Als sich vor 25 Jahren die Reaktorkatastrophe von Tschernobyl ereignete, hatte ich gerade meine Magisterarbeit über Rudolf Steiners soziale Dreigliederung abgegeben. Ich befand mich in jenem seltsamen Zustand von Erleichterung, Ziellosigkeit und leichter Depression, den wohl jeder kennt, der lange Zeit auf ein einziges Ziel hingearbeitet hat.
Die Nachricht einer Kernschmelze im damals noch russischen AKW schlug bei mir – mit Verlaub gesagt – ein wie eine Bombe. War doch gerade zwei Jahre vorher Pluto in sein eigenes Zeichen Skorpion gewandert und dieser Zeichenwechsel hatte der Astroszene mancherlei Weltuntergangs-Szenarien beschert. Auswandern nach Neuseeland oder Australien war für viele eine Lösung und einer der prominentesten Astrologen der frühen achtziger Jahre, Hans-Hinrich Taeger, zog gleich mitsamt Astro-Institut nach Irland.
Andere blieben hier und erlebten im Frühling 1986, dass ihre schlimmsten Befürchtungen traurige Wahrheit wurden.
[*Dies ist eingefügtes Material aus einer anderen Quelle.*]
Lemma count_servers_exact l :
  Forall server_ok l ->
  sum_of weight (concat (map server_peers l)) <= MAX_TOTAL ->
  count_servers l = (Z.of_nat (length (concat (map server_peers l))), sum_of weight (concat (map server_peers l))).
Proof.
  assert (Hnn : forall l, Forall server_ok l -> Z.of_nat (length (concat (map server_peers l))) <= sum_of weight (concat (map server_peers l))).
  { intros k Hk. rewrite <- (Z.mul_1_l (Z.of_nat _)). apply sum_of_ge. intros p Hp.
    apply in_concat in Hp as (ps & Hps & Hp). apply in_map_iff in Hps as (s & <- & Hs).
    apply in_map_iff in Hp as (a & <- & _). rewrite Forall_forall in Hk.
    destruct (Hk s ltac:(by apply list_elem_of_In)) as (_ & ? & _). simpl. lia. }
  induction l as [|s l IH]; intros Hl Hb; [done|]. inversion Hl as [|? ? (_ & Hw & _) Hl']; subst.
  simpl in *. rewrite sum_of_app, length_app in *. specialize (Hnn l Hl').
  assert (Es : sum_of weight (server_peers s) = Z.of_nat (length (s_addrs s)) * s_weight s).
  { unfold server_peers. clear. induction (s_addrs s) as [|a k IH]; [done|]. cbn. unfold sum_of in IH. lia. }
  assert (El : length (server_peers s) = length (s_addrs s)) by apply length_map.
  rewrite Es in *. assert (Z.of_nat (length (s_addrs s)) <= Z.of_nat (length (s_addrs s)) * s_weight s) by nia.
  unfold MAX_TOTAL in *. rewrite IH by (done || lia).
  rewrite !u64_small by lia. f_equal; lia.
Qed.

Lemma init_fair servers g next :
  ngx_http_upstream_init_round_robin servers = Some (g :: next) ->
  Forall (fun s => s_backup s = false -> server_ok s) servers ->
  sum_of weight (peers g) <= MAX_TOTAL -> single g = false ->
  fair_group (sum_of weight (peers g)) 0 (map weight (peers g)) (fun _ => 0) g.
Proof.
  unfold ngx_http_upstream_init_round_robin. intros Hi Hok Hb Hsg.
  assert (Hp : Forall server_ok (filter (fun s => s_backup s = false) servers)).
  { apply Forall_forall. intros s Hs. apply list_elem_of_filter in Hs as [Es Hs].
    rewrite Forall_forall in Hok. by apply Hok. }
  remember (filter (fun s => s_backup s = false) servers) as primary. clear Heqprimary Hok.
  destruct (count_servers primary) as [n w] eqn:Hc, (Z.eqb_spec n 0); [done|].
  destruct (count_servers (filter _ _)) as [nb wb].
  assert (Hpeers : peers g = concat (map server_peers primary) /\ number g = n).
  { by destruct (nb =? 0); simplify_eq/=. }
  clear Hi. destruct Hpeers as [Ep En]. rewrite Ep in *.
  rewrite count_servers_exact in Hc by done. injection Hc as Hn _.
  assert (Hin : forall p, In p (concat (map server_peers primary)) -> healthy p /\ current_weight p = 0).
  { intros p Hin. apply in_concat in Hin as (ps & Hps & Hin). apply in_map_iff in Hps as (s & <- & Hs).
    apply in_map_iff in Hin as (a & <- & _). rewrite Forall_forall in Hp.
    destruct (Hp s ltac:(by apply list_elem_of_In)) as (? & ? & ?). by split. }
  constructor; rewrite ?Ep; [congruence|done|by intros Hnil; rewrite Hnil in Hn; subst n|].
  constructor; try done.
  - apply Forall_forall. intros p Hq. by apply Hin, list_elem_of_In.
  - intros p Hq. rewrite (proj2 (Hin p Hq)). destruct (concat (map server_peers primary)) as [|q l]; [done|].
    assert (1 * Z.of_nat (length (q :: l)) <= sum_of weight (q :: l)); [|simpl in *; lia].
    apply sum_of_ge. intros r Hr. destruct (proj1 (Hin r Hr)). lia.
  - assert (forall l, (forall p, In p l -> current_weight p = 0) -> sum_of current_weight l = 0) as Hz; [|apply Hz; intros; by apply Hin].
    intros l. induction l as [|q l IH]; simpl; intros Hq; [done|]. rewrite IH by eauto. by rewrite (Hq q) by auto.
  - intros i p Hl. assert (In p (concat (map server_peers primary))) as Hq by (apply list_elem_of_In, list_elem_of_lookup; eauto).
    rewrite (proj2 (Hin p Hq)). lia.
Qed.

(** ** Every peer is given its share *)

(** When no weight is left over from [W] requests, all are [0]. *)
Lemma fair_round W t ws c l :
  fair W t ws c l -> 0 < W -> (W | t) -> forall p, In p l -> current_weight p = 0.
Proof.
  intros Hf HW [k ->] p. apply sum_of_zero; [|apply Hf].
  intros q Hq. pose proof (f_low _ _ _ _ _ Hf q Hq) as Hlow.
  apply list_elem_of_In, list_elem_of_lookup in Hq as (i & Hq).
  pose proof (f_count _ _ _ _ _ Hf i q Hq) as Hc.
  assert (current_weight q = W * (k * weight q - c i)) as E by lia.
  set (m := k * weight q - c i) in *. destruct (Z.le_gt_cases 0 m); nia.
Qed.

(** C33: However many requests an upstream of the configuration gets, none of
    which fails, and in whatever order they end, when it has more than one
    peer, those for backups counted, and of the others none is marked as down
    and the weights are positive and do not add up to more than 2^31: each
    request is given a peer; among [t] requests the peer of weight [w] is given
    at most its share [t * w / W] and less than one more, where [W] is the sum
    of the weights; and after every [W] requests each peer was given exactly
    its share. *)
Theorem round_robin_fair servers g next es :
  ngx_http_upstream_init_round_robin servers = Some (g :: next) ->
  Forall (fun s => s_backup s = false -> server_ok s) servers ->
  sum_of weight (peers g) <= MAX_TOTAL -> single g = false ->
  forallb passed es = true ->
  exists l g', serve_all (g :: next) es = Some (l, g' :: next)
    /\ length l = gets es
    /\ forall i p, peers g !! i = Some p ->
         let W := sum_of weight (peers g) in
         let t := Z.of_nat (gets es) in
         W * given l i < t * weight p + W
         /\ ((W | t) -> W * given l i = t * weight p).
Proof.
  intros Hi Hok HW Hsg Hp. pose proof (init_fair _ _ _ Hi Hok HW Hsg) as Hf.
  destruct (serve_all_fair _ _ next es _ _ _ Hf HW Hp) as (l & g' & Hrun & Hl & [_ _ _ Hf']).
  exists l, g'. split; [done|]. split; [done|]. intros i p Hpi W t.
  assert (Hq : exists q, peers g' !! i = Some q /\ weight q = weight p).
  { pose proof (f_weights _ _ _ _ _ Hf') as E. apply (f_equal (lookup i)) in E.
    change (weight <$> peers g' !! i = weight <$> peers g !! i) in E || rewrite !list_lookup_fmap in E.
    rewrite Hpi in E. destruct (peers g' !! i) as [q|]; simplify_eq/=. eauto. }
  destruct Hq as (q & Hq & <-). assert (Hin : In q (peers g')) by (apply list_elem_of_In, list_elem_of_lookup; eauto).
  pose proof (f_count _ _ _ _ _ Hf' i q Hq) as Hc. pose proof (f_low _ _ _ _ _ Hf' q Hin).
  cbv beta in Hc. split; [subst W t; lia|]. intros Hd.
  rewrite (fair_round _ _ _ _ _ Hf') in Hc; [subst W t; lia| |done|done].
  pose proof (fair_weight _ _ _ _ _ _ Hf' Hin). subst W. lia.
Qed.

(** Weights 5, 1 and 1: two rounds, where requests end when others began. *)
Theorem round_robin_fair_witness :
  let servers := [Server [[97]] 5 1 10 false false; Server [[98]; [99]] 1 1 10 false false;
                  Server [[100]] 1 1 10 false true] in
  let round := [Get 1; Get 2; Free 2 0 1 0; Get 3; Get 3; Free 4 0 1 1; Get 9; Get 9; Get 9] in
  exists g next l g',
    ngx_http_upstream_init_round_robin servers = Some (g :: next) /\
    serve_all (g :: next) (round ++ round) = Some (l, g' :: next) /\
    l = [0; 0; 1; 0; 2; 0; 0; 0; 0; 1; 0; 2; 0; 0]%nat /\ 7 * given l 0 = 14 * 5.
Proof.
  intros servers round.
  let r := eval vm_compute in (ngx_http_upstream_init_round_robin servers) in
  match r with Some (?g :: ?next) => exists g, next end.
  edestruct (round_robin_fair servers) with (es := round ++ round) as (l & g' & Hrun & _ & Hall).
  - by vm_compute.
  - repeat (apply Forall_cons; split; [done|]). done.
  - by vm_compute.
  - done.
  - done.
  - exists l, g'. split; [by vm_compute|]. split; [exact Hrun|].
    vm_compute in Hrun. split; [by simplify_eq|].
    refine (proj2 (Hall 0%nat _ eq_refl) _). by exists 2.
Defined.

(** ** No peer is given twice to one request

    The peers may change between the calls of a request: other requests fail
    and end.  Only the data of the request is its own. *)

(** The calls of one request, each with the time and the upstream as it is
    then; the peers it is given, with the numbers of their groups. *)
Fixpoint attempts (calls : list (Z * list rr_peers)) (d : rr_data) : option (list (nat * nat) * rr_data) :=
  match calls with
  | [] => Some ([], d)
  | (now, gs) :: calls =>
      '(rc, _, d) ← ngx_http_upstream_get_round_robin_peer now (drop (group d) gs) d;
      '(l, d') ← attempts calls d;
      Some (match current d with
            | Some i => if rc =? NGX_OK then (group d, i) :: l else l
            | None => l
            end, d')
  end.

(** The sizes of the groups, which do not change. *)
Definition shaped (ns : list nat) (gs : list rr_peers) : Prop :=
  Forall2 (fun n g => number g = Z.of_nat n /\ length (peers g) = n /\ single g = false) ns gs.
Definition fits (ns : list nat) (d : rr_data) : Prop :=
  Forall (fun n => n <= 64 * length (tried d))%nat ns.

Lemma is_tried_testbit tried i :
  is_tried tried i = Z.testbit (tried !!! (i / 64)%nat) (Z.of_nat (i mod 64)).
Proof.
  unfold is_tried. set (b := Z.of_nat (i mod 64)). assert (0 <= b) by lia.
  destruct (Z.testbit (tried !!! (i / 64)%nat) b) eqn:E; [apply negb_true_iff|apply negb_false_iff].
  - apply Z.eqb_neq. intros H0. apply (f_equal (fun z => Z.testbit z b)) in H0.
    rewrite Z.land_spec, E, Z.shiftl_spec, Z.sub_diag, Z.bits_0 in H0 by done. done.
  - apply Z.eqb_eq, Z.bits_inj'. intros m Hm. rewrite Z.land_spec, Z.bits_0, Z.shiftl_spec by done.
    destruct (decide (m = b)) as [->|Hne]; [by rewrite E|].
    replace (Z.testbit 1 (m - b)) with false; [by rewrite andb_false_r|].
    symmetry. destruct (Z.lt_ge_cases (m - b) 0); [by apply Z.testbit_neg_r|].
    change 1 with (2 ^ 0). apply Z.pow2_bits_false. lia.
Qed.

Lemma is_tried_set i j tried :
  (i < 64 * length tried)%nat ->
  is_tried (set_tried i tried) j = bool_decide (i = j) || is_tried tried j.
Proof.
  intros Hi. assert (i / 64 < length tried)%nat by (apply Nat.Div0.div_lt_upper_bound; lia).
  rewrite !is_tried_testbit. unfold set_tried.
  destruct (decide (i / 64 = j / 64)%nat) as [Eq|Ne].
  - rewrite <- Eq, list_lookup_total_insert by done.
    rewrite decide_True by done. rewrite Z.lor_spec, Z.shiftl_spec, orb_comm by lia. f_equal.
    pose proof (Nat.div_mod_eq i 64). pose proof (Nat.div_mod_eq j 64).
    case_bool_decide as Hd.
    + subst. by rewrite Z.sub_diag.
    + destruct (Z.lt_ge_cases (Z.of_nat (j mod 64) - Z.of_nat (i mod 64)) 0); [by apply Z.testbit_neg_r|].
      change 1 with (2 ^ 0). apply Z.pow2_bits_false. lia.
  - rewrite list_lookup_total_insert_ne by done. case_bool_decide; [congruence|done].
Qed.

Lemma is_tried_zeros n k : (k < 64 * n)%nat -> is_tried (replicate n 0) k = false.
Proof.
  intros Hk. rewrite is_tried_testbit, lookup_total_replicate_2; [by rewrite Z.bits_0|].
  apply Nat.Div0.div_lt_upper_bound. lia.
Qed.

(** The data of a request only moves forward: to a later group, or to more
    peers that were tried. *)
Definition later (d d' : rr_data) : Prop :=
  (group d < group d')%nat \/
  group d = group d' /\ forall i, is_tried (tried d) i = true -> is_tried (tried d') i = true.

Lemma later_trans d1 d2 d3 : later d1 d2 -> later d2 d3 -> later d1 d3.
Proof. intros [?|[? H]] [?|[? H']]; unfold later; [left; lia..|]. right. split; [lia|auto]. Qed.

(** A peer of the data: it was not given before [d], and it will not be given
    after [d']. *)
Definition new_peer (d d' : rr_data) (i : nat) : Prop :=
  ((group d < group d')%nat \/ is_tried (tried d) i = false) /\ is_tried (tried d') i = true.

(** What one call of a request does: it goes on to a peer that is new, in a
    group of its upstream; or there is none. *)
Record asked (ns : list nat) (d : rr_data) (rc : Z) (d' : rr_data) : Prop := {
  a_later : later d d';
  a_words : length (tried d') = length (tried d);
  a_group : (group d' - group d < length ns)%nat;
  a_rc : rc = NGX_OK \/ rc = NGX_BUSY;
  a_peer : rc = NGX_OK -> exists i n, current d' = Some i /\ new_peer d d' i
             /\ ns !! (group d' - group d)%nat = Some n /\ (i < n)%nat
}.

Lemma get_peer_loop_best now tried l : forall i total best l' total' b w,
  get_peer_loop now tried i l total best = (l', total', Some (b, w)) ->
  length l' = length l /\
  (best = Some (b, w) \/ exists j p, b = (i + j)%nat /\ l !! j = Some p /\ skip_peer now tried b p = false).
Proof.
  induction l as [|p l IH]; intros i total best l' total' b w H; cbn in H; [simplify_eq; auto|].
  destruct (skip_peer now tried i p) eqn:Hs.
  - destruct (get_peer_loop now tried (S i) l total best) as [[l1 t1] b1] eqn:E. simplify_eq.
    apply IH in E as [Hl [->|(j & q & -> & Hj & Hq)]]; (split; [simpl; congruence|]); auto.
    right. exists (S j), q. split; [lia|]. split; [done|]. done.
  - destruct (get_peer_loop now tried (S i) l _ _) as [[l1 t1] b1] eqn:E. simplify_eq.
    apply IH in E as [Hl [Hb|(j & q & -> & Hj & Hq)]]; (split; [simpl; congruence|]).
    + destruct best as [[b0 w0]|]; [destruct (w0 <? _)|]; simplify_eq; auto;
        right; exists 0%nat, p; rewrite Nat.add_0_r; auto.
    + right. exists (S j), q. split; [lia|]. done.
Qed.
Ich erinnere Lebensmittel-Panikattacken, Trockenmilch-Hamsterkäufe und die Angst vor saurem Regen.
Dabei lohnt es sich, einen Blick auf das Horoskop des ersten Super-GAUs in der Geschichte der Menschheit zu werfen.
Super-GAU Tschernobyl, 26. April 1986, 1.23 Uhr (R3T/S), Tschernobyl, UKR
Datenquelle: Wikipedia
Auffällig ist die Opposition von Sonne und Pluto und diese Opposition wird besonders interessant, wenn das Horoskop Marie Curies zusätzlich betrachtet wird. Für die, die`s nicht wissen: Marie Curie war Physikerin und untersuchte gemeinsam mit ihrem Mann Pierre als erste die Folgen der radioaktiven Strahlung. Für ihre Forschungen wurde dem Ehepaar der Nobelpreis verliehen.
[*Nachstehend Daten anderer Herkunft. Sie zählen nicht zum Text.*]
(** [src/core/ngx_string.c:146-474] ngx_vslprintf: [room] is [last - buf];
    what is written at [buf]. *)
Definition ngx_vslprintf (room : nat) (fmt : list Z) (args : list arg) : option (list Z) :=
  vslprintf_loop (length fmt) room fmt args.

(** [ngx_sprintf] into [alloc] bytes; a text that does not fit them is
    written past them. *)
Definition ngx_sprintf (alloc : nat) (fmt : list Z) (args : list arg) : option (list Z) :=
  out ← ngx_vslprintf (S alloc) fmt args;
  if (length out <=? alloc)%nat then Some out else None.

Example printf_1 :
  ngx_vslprintf 99 (bs "%s=%05d|%-%5i|%uxD|%.3f|%V|%*s|%c%%%N")
    [APtr (bs "ab" ++ [0]); ANum (-42); ANum 7; ANum 48879; ADouble (SFdiv 53 1024 (f64_of_Z 7) (f64_of_Z 4));
     AStr (bs "xyz"); ANum 2; APtr (bs "hello"); ANum 65]
  = Some (bs "ab=-00042|-    7|beef|1.750|xyz|he|A%" ++ [LF]).
Proof. by vm_compute. Qed.

(** ** The rounds are enough *)

Lemma digits_loop_length n fmt : (length (snd (digits_loop n fmt)) <= length fmt)%nat.
Proof.
  revert n. induction fmt as [|c fmt IH]; intros n; simpl; [done|].
  destruct (is_digit c); simpl; [|lia]. etransitivity; [apply IH|lia].
Qed.

Lemma flags_length fmt : forall s args s' fmt' args',
  flags s fmt args = Some (s', fmt', args') -> (length fmt' <= length fmt)%nat.
Proof.
  induction fmt as [|c fmt IH]; intros s args s' fmt' args' H; simpl in H; [by simplify_eq|]. simpl.
  repeat case_match; simplify_eq; try (apply IH in H; lia); [|simpl; lia].
  pose proof (digits_loop_length (frac_width s) fmt) as Hd.
  match goal with E : digits_loop _ _ = _ |- _ => rewrite E in Hd end. simpl in Hd. lia.
Qed.
Lemma sprintf_four_digits room n :
  1000 <= n < 10000 -> (4 <= room)%nat -> ngx_sprintf_num room n " "%chr 0 4 = Some (four_digits n).
Proof.
  intros Hn Hr. unfold ngx_sprintf_num. simpl (0 =? 0).
  rewrite (proj2 (Z.leb_le n NGX_MAX_UINT32_VALUE)), u32_small by (unfold NGX_MAX_UINT32_VALUE; lia).
  destruct room as [|[|[|[|room]]]]; [lia..|]. unfold NGX_INT64_LEN, four_digits.
  rewrite !num_digits_S, num_digits_1 by (Z.to_euclidean_division_equations; lia). done.
Qed.

(** A date as RFC 1123 has it. *)
Definition imf_date (w m : list Z) (day year hour min sec : Z) : list Z :=
  w ++ bs ", " ++ two_digits day ++ bs " " ++ m ++ bs " " ++ four_digits year ++ bs " "
    ++ two_digits hour ++ bs ":" ++ two_digits min ++ bs ":" ++ two_digits sec ++ bs " GMT".

Lemma put_two_digits room n :
  0 <= n < 100 -> (2 <= room)%nat -> put room (signed_number (Conv "0"%chr 2 true 0 false 0 SIZE_MAX) (s32 n)) = Some (two_digits n).
Proof.
  intros Hn Hr. rewrite s32_small by (unfold INT_MIN, INT_MAX; lia). unfold signed_number.
  rewrite (proj2 (Z.ltb_ge n 0)) by lia. cbn [put zero width hex]. rewrite u64_small by lia.
  rewrite Nat.sub_0_r. change (Z.to_nat 2) with 2%nat. by rewrite sprintf_two_digits.
Qed.
Lemma put_four_digits room n :
  1000 <= n < 10000 -> (4 <= room)%nat -> put room (signed_number (Conv " "%chr 4 true 0 false 0 SIZE_MAX) (s32 n)) = Some (four_digits n).
Proof.
  intros Hn Hr. rewrite s32_small by (unfold INT_MIN, INT_MAX; lia). unfold signed_number.
  rewrite (proj2 (Z.ltb_ge n 0)) by lia. cbn [put zero width hex]. rewrite u64_small by lia.
  rewrite Nat.sub_0_r. change (Z.to_nat 4) with 4%nat. by rewrite sprintf_four_digits.
Qed.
Marie Curie, 7. November 1867, 12.00 Uhr (LMT), Warschau, PL
Datenquelle: Astrodatabank mit einem AA-Rating
Curies Horoskop zeigt ebenfalls eine Sonne-Pluto-Opposition, jedoch genau umgekehrt. Die Sonne befindet sich hier im Zeichen Skorpion und der Pluto im Stier, das Ganze nur um einige Grade versetzt. In Marie Curies Radix steht Uranus direkt am AC. Im Horoskop der Kernschmelze von Block 4 sehen wir Uranus am AC.
Astrologisch gesehen geht es in beiden Horoskopen um die Frage, welche Energie das Leben (Sonne) bedroht? Diese Energie ist Pluto, der Gott der Unterwelt. Marie Curie starb an den Strahlen, die sie untersuchte. Und in Folge des Super-GAUs passierte mit der Freisetzung von Radioaktivität etwas Ungeheuerliches. Alles Lebendige wurde nämlich aus Angst vor den Strahlen, die man nicht sehen kann, zutiefst suspekt. Wie Peter Orban in seinem Buch zu Pluto schreibt, ging ein Gespenst in Europa, ein Gespenst namens „Millirem“.
Und während die Atomindustrie zu beschwichtigen versuchte, damals wie heute, kamen plutonische Veränderungsprozesse in Gang. Als ein Beispiel sei hier nur die Geschichte der Elektrizitätswerke Schönau genannt.
Pluto als langsam-laufender Planet braucht seine Zeit, Jahre und Jahrzehnte. Es ist schmerzhaft und mühselig, sich mit Plutos Forderungen auseinanderzusetzen. Denn es geht um den Abstieg in die Unterwelt, um die Auseinandersetzung mit dem Schatten und es geht um`s Loslassen. Es geht um die Erkenntnis, dass wir nicht alles haben und besitzen können.
Doch wenn es gelingt, wenn wir uns auf plutonische Prozesse einlassen, loslassen und der Angst vor dem Leben und dem Tod begegnen, dann kann Veränderung geschehen. Und diese ist – damals wie heute – bitter nötig.